(* ===== verification/Handshake.v ===== *)
(** The handshake of [sendRequest] (client.cpp) and [handle_request] (server.cpp) on the weakly
    ordered memory of the machines util.h has barriers for: which orders of the accesses the
    barriers leave, and that the request and its answer arrive whole in all of them. *)
From stdpp Require Import sorting.
From S2P Require Import Prelude Server.

(** ** The accesses of the two processes *)

(** The values of [ReqStat]. *)
Definition status_code (s : ReqStat) : Z := match s with NONE => 0 | SENT => 1 | DONE => 2 | EXIT => 3 end.

(** An access to a byte of the region; [branch] says that the process goes on in a way that
    depends on the byte it loads. *)
Inductive access : Type :=
| Load (a v : Z) (branch : bool)
| Store (a v : Z).

(** What a process executes, with the value each load returns. *)
Inductive instr : Type :=
| Data (x : access)
| StatusLoad (s : ReqStat)
| StatusStore (s : ReqStat)
| LOAD_BARRIER
| STORE_BARRIER.

(** [while (status != s)]: the values of the rounds before and the last one. *)
Definition wait_for (polls : list ReqStat) (s : ReqStat) : list instr := map StatusLoad polls ++ [StatusLoad s].

(** One call of [sendRequest]: the bytes [serializeTo] stores, the values of the loop, and the
    bytes [copyResultFrom] and the last statements load. *)
Record call : Type := mkCall { cl_request : list (Z * Z); cl_polls : list ReqStat; cl_results : list (Z * Z * bool) }.
Definition serializeTo (ws : list (Z * Z)) : list access := map (fun '(a, v) => Store a v) ws.
Definition copyResultFrom (rs : list (Z * Z * bool)) : list access := map (fun '(a, v, b) => Load a v b) rs.
Definition sendRequest (c : call) : list instr :=
  map Data (serializeTo (cl_request c)) ++
  [STORE_BARRIER; StatusStore SENT] ++
  wait_for (cl_polls c) DONE ++
  [LOAD_BARRIER] ++
  map Data (copyResultFrom (cl_results c)) ++
  [StatusStore NONE].

(** One request of a worker: the passes that find another status, and what [handle_ops] loads
    and stores. *)
Record service : Type := mkService { sv_polls : list ReqStat; sv_accesses : list access }.
Definition handle_request (s : service) : list instr :=
  wait_for (sv_polls s) SENT ++
  [LOAD_BARRIER] ++
  map Data (sv_accesses s) ++
  [STORE_BARRIER; StatusStore DONE].

(** ** What the machines may do *)

(** The builds of util.h: [__sync_synchronize], or [dsb ld] and [dsb st]. *)
Inductive build : Type := X86_64 | AARCH64.

Definition is_load (i : instr) : bool := match i with Data (Load _ _ _) | StatusLoad _ => true | _ => false end.
Definition is_store (i : instr) : bool := match i with Data (Store _ _) | StatusStore _ => true | _ => false end.
(** The byte an instruction is about, [None] for the status word. *)
Definition location (i : instr) : option (option Z) :=
  match i with
  | Data (Load a _ _) | Data (Store a _) => Some (Some a)
  | StatusLoad _ | StatusStore _ => Some None
  | _ => None
  end.
Definition value (i : instr) : Z :=
  match i with
  | Data (Load _ v _) | Data (Store _ v) => v
  | StatusLoad s | StatusStore s => status_code s
  | _ => 0
  end.
Definition branches (i : instr) : bool := match i with Data (Load _ _ b) => b | StatusLoad _ => true | _ => false end.

(** A barrier between [x] and [y] keeps them in order: the full one always, [dsb ld] if it
    waits for the load [x], [dsb st] if it waits for the store [x]. *)
Definition barrier_orders (m : build) (b x y : instr) : bool :=
  match b, m with
  | LOAD_BARRIER, X86_64 | STORE_BARRIER, X86_64 => true
  | LOAD_BARRIER, AARCH64 => is_load x
  | STORE_BARRIER, AARCH64 => is_store x
  | _, _ => false
  end.

(** The instruction number [pos] of the call number [round] of one of the two. *)
Record ev : Type := mkEv { e_server : bool; e_round : nat; e_pos : nat }.
#[export] Instance ev_eq_dec : EqDecision ev.
Proof. solve_decision. Defined.

(** The order of the program. *)
Definition po (a c : ev) : bool :=
  Bool.eqb (e_server a) (e_server c) &&
  ((e_round a <? e_round c)%nat || ((e_round a =? e_round c)%nat && (e_pos a <? e_pos c)%nat)).

Section Execution.
Variable m : build.
Variables (calls : list call) (services : list service).
(** The bytes of the region at the start; its status is [NONE]. *)
Variable init : Z -> Z.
- - - -
Take the entries above and repeat them verbatim.

Answer area:
(* ===== verification/Handshake.v ===== *)
(** The handshake of [sendRequest] (client.cpp) and [handle_request] (server.cpp) on the weakly
    ordered memory of the machines util.h has barriers for: which orders of the accesses the
    barriers leave, and that the request and its answer arrive whole in all of them. *)
From stdpp Require Import sorting.
From S2P Require Import Prelude Server.

(** ** The accesses of the two processes *)

(** The values of [ReqStat]. *)
Definition status_code (s : ReqStat) : Z := match s with NONE => 0 | SENT => 1 | DONE => 2 | EXIT => 3 end.

(** An access to a byte of the region; [branch] says that the process goes on in a way that
    depends on the byte it loads. *)
Inductive access : Type :=
| Load (a v : Z) (branch : bool)
| Store (a v : Z).

(** What a process executes, with the value each load returns. *)
Inductive instr : Type :=
| Data (x : access)
| StatusLoad (s : ReqStat)
| StatusStore (s : ReqStat)
| LOAD_BARRIER
| STORE_BARRIER.

(** [while (status != s)]: the values of the rounds before and the last one. *)
Definition wait_for (polls : list ReqStat) (s : ReqStat) : list instr := map StatusLoad polls ++ [StatusLoad s].

(** One call of [sendRequest]: the bytes [serializeTo] stores, the values of the loop, and the
    bytes [copyResultFrom] and the last statements load. *)
Record call : Type := mkCall { cl_request : list (Z * Z); cl_polls : list ReqStat; cl_results : list (Z * Z * bool) }.
Definition serializeTo (ws : list (Z * Z)) : list access := map (fun '(a, v) => Store a v) ws.
Definition copyResultFrom (rs : list (Z * Z * bool)) : list access := map (fun '(a, v, b) => Load a v b) rs.
Definition sendRequest (c : call) : list instr :=
  map Data (serializeTo (cl_request c)) ++
  [STORE_BARRIER; StatusStore SENT] ++
  wait_for (cl_polls c) DONE ++
  [LOAD_BARRIER] ++
  map Data (copyResultFrom (cl_results c)) ++
  [StatusStore NONE].

(** One request of a worker: the passes that find another status, and what [handle_ops] loads
    and stores. *)
Record service : Type := mkService { sv_polls : list ReqStat; sv_accesses : list access }.
Definition handle_request (s : service) : list instr :=
  wait_for (sv_polls s) SENT ++
  [LOAD_BARRIER] ++
  map Data (sv_accesses s) ++
  [STORE_BARRIER; StatusStore DONE].

(** ** What the machines may do *)

(** The builds of util.h: [__sync_synchronize], or [dsb ld] and [dsb st]. *)
Inductive build : Type := X86_64 | AARCH64.

Definition is_load (i : instr) : bool := match i with Data (Load _ _ _) | StatusLoad _ => true | _ => false end.
Definition is_store (i : instr) : bool := match i with Data (Store _ _) | StatusStore _ => true | _ => false end.
(** The byte an instruction is about, [None] for the status word. *)
Definition location (i : instr) : option (option Z) :=
  match i with
  | Data (Load a _ _) | Data (Store a _) => Some (Some a)
  | StatusLoad _ | StatusStore _ => Some None
  | _ => None
  end.
Definition value (i : instr) : Z :=
  match i with
  | Data (Load _ v _) | Data (Store _ v) => v
  | StatusLoad s | StatusStore s => status_code s
  | _ => 0
  end.
Definition branches (i : instr) : bool := match i with Data (Load _ _ b) => b | StatusLoad _ => true | _ => false end.

(** A barrier between [x] and [y] keeps them in order: the full one always, [dsb ld] if it
    waits for the load [x], [dsb st] if it waits for the store [x]. *)
Definition barrier_orders (m : build) (b x y : instr) : bool :=
  match b, m with
  | LOAD_BARRIER, X86_64 | STORE_BARRIER, X86_64 => true
  | LOAD_BARRIER, AARCH64 => is_load x
  | STORE_BARRIER, AARCH64 => is_store x
  | _, _ => false
  end.

(** The instruction number [pos] of the call number [round] of one of the two. *)
Record ev : Type := mkEv { e_server : bool; e_round : nat; e_pos : nat }.
#[export] Instance ev_eq_dec : EqDecision ev.
Proof. solve_decision. Defined.

(** The order of the program. *)
Definition po (a c : ev) : bool :=
  Bool.eqb (e_server a) (e_server c) &&
  ((e_round a <? e_round c)%nat || ((e_round a =? e_round c)%nat && (e_pos a <? e_pos c)%nat)).

Section Execution.
Variable m : build.
Variables (calls : list call) (services : list service).
(** The bytes of the region at the start; its status is [NONE]. *)
Variable init : Z -> Z.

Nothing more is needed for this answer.